◆ What the task requires ◆
Below are records; how many of their lines contain "Hrank"? Reply with the number and no other words.

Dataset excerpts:

[Start of Attachment]

(** X23. The two permission checks agree, and an unknown role passes
    neither. For every pair of role texts, [User.HasPermission] holds
    exactly when the [RequireRole] middleware lets the request through.
    The administrator passes every requirement; the operator passes those
    of operator and viewer but not of administrator; the viewer passes
    only its own; and a role that is none of the three is refused wherever
    one of the three is required. *)
Theorem HasPermission_agrees_with_RequireRole (role required : string) :
  (HasPermission role required = true <->
   RequireRole required (Some role) = None) /\
  (forall r, r ∈ [UserRoleViewer; UserRoleOperator; UserRoleAdmin] ->
     HasPermission UserRoleAdmin r = true /\
     (HasPermission UserRoleOperator r = true <-> r <> UserRoleAdmin) /\
     (HasPermission UserRoleViewer r = true <-> r = UserRoleViewer) /\
     (role ∉ [UserRoleViewer; UserRoleOperator; UserRoleAdmin] ->
      HasPermission role r = false /\
      RequireRole r (Some role) = Some StatusForbidden)).
Proof.
  assert (Hrank : forall a b, HasPermission a b = (rank b <=? rank a))
    by reflexivity.
  split.
  - rewrite Hrank. unfold RequireRole.
    destruct (Z.ltb_spec (rank role) (rank required));
      rewrite ?Z.leb_le, ?Z.leb_gt; split; intros; try done; lia.
  - intros r Hr.
    assert (Hunknown : role ∉ [UserRoleViewer; UserRoleOperator;
                               UserRoleAdmin] ->
                       rank role = 0).
    { intros Hnot. apply rank_unknown; intros ->; apply Hnot;
        rewrite !elem_of_cons; auto. }
    rewrite !elem_of_cons, elem_of_nil in Hr.
    destruct Hr as [->|[->|[->|[]]]];
      (split; [reflexivity|]);
      (split; [split; [intros; discriminate || done
                      |intros; reflexivity || done]|]);
      (split; [split; [intros; discriminate || done
                      |intros; reflexivity || discriminate || done]|]);
      intros Hnot; rewrite Hrank; unfold RequireRole;
      rewrite (Hunknown Hnot); done.
Qed.






End AccessFacts.

(** ** The channel and upload handlers *)

Module HandlerFacts.
Import GoStrings Postgres App Http Examples BatchFacts FacadeFacts.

[End of Attachment]

◆ Solved exercise ◆
3